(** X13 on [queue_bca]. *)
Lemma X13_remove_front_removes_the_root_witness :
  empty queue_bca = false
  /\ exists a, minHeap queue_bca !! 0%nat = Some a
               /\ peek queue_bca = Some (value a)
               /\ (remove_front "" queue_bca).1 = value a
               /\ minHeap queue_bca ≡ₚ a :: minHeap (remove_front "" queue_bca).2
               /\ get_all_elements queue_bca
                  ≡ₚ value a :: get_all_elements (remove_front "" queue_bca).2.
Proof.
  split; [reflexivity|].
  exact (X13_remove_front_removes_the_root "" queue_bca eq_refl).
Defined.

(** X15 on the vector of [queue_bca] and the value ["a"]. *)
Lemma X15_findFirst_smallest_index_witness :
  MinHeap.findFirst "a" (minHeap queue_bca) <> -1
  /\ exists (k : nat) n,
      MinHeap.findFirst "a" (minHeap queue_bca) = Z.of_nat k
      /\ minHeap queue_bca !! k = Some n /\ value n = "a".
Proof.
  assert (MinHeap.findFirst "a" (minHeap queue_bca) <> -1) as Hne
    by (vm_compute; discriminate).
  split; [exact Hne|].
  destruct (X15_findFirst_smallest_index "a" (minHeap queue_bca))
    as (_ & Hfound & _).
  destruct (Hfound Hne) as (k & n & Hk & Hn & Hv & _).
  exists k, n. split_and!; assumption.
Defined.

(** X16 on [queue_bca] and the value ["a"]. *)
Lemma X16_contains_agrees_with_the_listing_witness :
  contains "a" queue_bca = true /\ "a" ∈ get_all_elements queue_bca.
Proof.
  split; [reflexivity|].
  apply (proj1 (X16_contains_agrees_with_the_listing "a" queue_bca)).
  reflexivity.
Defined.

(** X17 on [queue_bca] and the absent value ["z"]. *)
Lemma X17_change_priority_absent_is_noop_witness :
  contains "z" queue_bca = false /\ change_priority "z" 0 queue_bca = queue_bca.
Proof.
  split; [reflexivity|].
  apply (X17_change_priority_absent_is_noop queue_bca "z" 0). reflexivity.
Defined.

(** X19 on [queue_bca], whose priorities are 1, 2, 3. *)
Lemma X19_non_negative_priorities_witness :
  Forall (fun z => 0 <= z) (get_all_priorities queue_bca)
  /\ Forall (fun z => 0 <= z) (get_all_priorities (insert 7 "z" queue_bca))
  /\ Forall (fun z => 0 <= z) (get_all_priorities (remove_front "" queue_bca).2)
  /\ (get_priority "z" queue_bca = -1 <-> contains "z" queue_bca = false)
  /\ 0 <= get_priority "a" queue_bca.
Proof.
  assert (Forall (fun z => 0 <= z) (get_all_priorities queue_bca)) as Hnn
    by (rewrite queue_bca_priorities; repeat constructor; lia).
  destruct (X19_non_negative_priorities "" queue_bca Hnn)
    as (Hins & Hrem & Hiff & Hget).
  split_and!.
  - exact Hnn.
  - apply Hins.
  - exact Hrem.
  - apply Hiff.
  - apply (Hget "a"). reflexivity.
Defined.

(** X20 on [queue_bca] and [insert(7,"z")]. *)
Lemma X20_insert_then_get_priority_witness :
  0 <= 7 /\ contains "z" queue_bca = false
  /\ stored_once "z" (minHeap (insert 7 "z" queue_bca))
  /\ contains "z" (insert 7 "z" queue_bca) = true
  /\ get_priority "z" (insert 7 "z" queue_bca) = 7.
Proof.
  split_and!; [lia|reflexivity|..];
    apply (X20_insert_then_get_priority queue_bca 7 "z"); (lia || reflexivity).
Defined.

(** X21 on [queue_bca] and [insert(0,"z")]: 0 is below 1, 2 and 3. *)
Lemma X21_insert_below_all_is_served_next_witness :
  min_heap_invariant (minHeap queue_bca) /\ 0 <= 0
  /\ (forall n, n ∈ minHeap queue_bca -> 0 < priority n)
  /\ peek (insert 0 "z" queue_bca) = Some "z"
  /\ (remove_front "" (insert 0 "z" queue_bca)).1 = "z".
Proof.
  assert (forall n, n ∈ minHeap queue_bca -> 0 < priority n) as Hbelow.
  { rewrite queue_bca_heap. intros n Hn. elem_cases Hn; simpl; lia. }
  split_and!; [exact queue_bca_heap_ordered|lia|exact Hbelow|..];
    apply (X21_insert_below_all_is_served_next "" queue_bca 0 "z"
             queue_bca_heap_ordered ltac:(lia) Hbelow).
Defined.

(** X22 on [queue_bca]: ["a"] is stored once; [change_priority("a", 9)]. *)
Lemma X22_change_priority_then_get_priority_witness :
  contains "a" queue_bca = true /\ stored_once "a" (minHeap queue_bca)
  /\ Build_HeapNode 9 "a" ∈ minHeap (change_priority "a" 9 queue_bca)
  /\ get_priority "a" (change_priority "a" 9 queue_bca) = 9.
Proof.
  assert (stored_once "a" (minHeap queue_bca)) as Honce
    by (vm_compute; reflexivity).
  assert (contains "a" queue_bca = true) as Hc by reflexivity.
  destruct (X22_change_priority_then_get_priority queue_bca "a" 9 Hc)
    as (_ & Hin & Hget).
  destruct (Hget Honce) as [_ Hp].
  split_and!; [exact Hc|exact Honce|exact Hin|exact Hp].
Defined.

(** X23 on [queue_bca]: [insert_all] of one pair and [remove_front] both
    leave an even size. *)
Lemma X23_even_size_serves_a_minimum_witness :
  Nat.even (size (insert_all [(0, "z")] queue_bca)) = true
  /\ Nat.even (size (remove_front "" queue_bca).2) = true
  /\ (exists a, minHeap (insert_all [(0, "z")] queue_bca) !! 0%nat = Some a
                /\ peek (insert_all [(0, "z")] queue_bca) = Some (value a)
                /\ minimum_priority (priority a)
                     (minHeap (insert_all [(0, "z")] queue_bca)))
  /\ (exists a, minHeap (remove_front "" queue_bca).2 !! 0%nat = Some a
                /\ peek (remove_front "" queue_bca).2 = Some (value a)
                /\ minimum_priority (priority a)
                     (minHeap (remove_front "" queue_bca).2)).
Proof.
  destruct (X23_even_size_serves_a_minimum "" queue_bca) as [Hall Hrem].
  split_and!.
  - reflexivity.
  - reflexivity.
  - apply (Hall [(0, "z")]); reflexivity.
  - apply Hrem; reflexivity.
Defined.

===

▶ [Problem description]
Give again, exactly as written, the lines running from the first line of the data above through the line that contains "z) (get_all_priorities (remove_front".

▶ [Result for this task]
(** X13 on [queue_bca]. *)
Lemma X13_remove_front_removes_the_root_witness :
  empty queue_bca = false
  /\ exists a, minHeap queue_bca !! 0%nat = Some a
               /\ peek queue_bca = Some (value a)
               /\ (remove_front "" queue_bca).1 = value a
               /\ minHeap queue_bca ≡ₚ a :: minHeap (remove_front "" queue_bca).2
               /\ get_all_elements queue_bca
                  ≡ₚ value a :: get_all_elements (remove_front "" queue_bca).2.
Proof.
  split; [reflexivity|].
  exact (X13_remove_front_removes_the_root "" queue_bca eq_refl).
Defined.

(** X15 on the vector of [queue_bca] and the value ["a"]. *)
Lemma X15_findFirst_smallest_index_witness :
  MinHeap.findFirst "a" (minHeap queue_bca) <> -1
  /\ exists (k : nat) n,
      MinHeap.findFirst "a" (minHeap queue_bca) = Z.of_nat k
      /\ minHeap queue_bca !! k = Some n /\ value n = "a".
Proof.
  assert (MinHeap.findFirst "a" (minHeap queue_bca) <> -1) as Hne
    by (vm_compute; discriminate).
  split; [exact Hne|].
  destruct (X15_findFirst_smallest_index "a" (minHeap queue_bca))
    as (_ & Hfound & _).
  destruct (Hfound Hne) as (k & n & Hk & Hn & Hv & _).
  exists k, n. split_and!; assumption.
Defined.

(** X16 on [queue_bca] and the value ["a"]. *)
Lemma X16_contains_agrees_with_the_listing_witness :
  contains "a" queue_bca = true /\ "a" ∈ get_all_elements queue_bca.
Proof.
  split; [reflexivity|].
  apply (proj1 (X16_contains_agrees_with_the_listing "a" queue_bca)).
  reflexivity.
Defined.

(** X17 on [queue_bca] and the absent value ["z"]. *)
Lemma X17_change_priority_absent_is_noop_witness :
  contains "z" queue_bca = false /\ change_priority "z" 0 queue_bca = queue_bca.
Proof.
  split; [reflexivity|].
  apply (X17_change_priority_absent_is_noop queue_bca "z" 0). reflexivity.
Defined.

(** X19 on [queue_bca], whose priorities are 1, 2, 3. *)
Lemma X19_non_negative_priorities_witness :
  Forall (fun z => 0 <= z) (get_all_priorities queue_bca)
  /\ Forall (fun z => 0 <= z) (get_all_priorities (insert 7 "z" queue_bca))
  /\ Forall (fun z => 0 <= z) (get_all_priorities (remove_front "" queue_bca).2)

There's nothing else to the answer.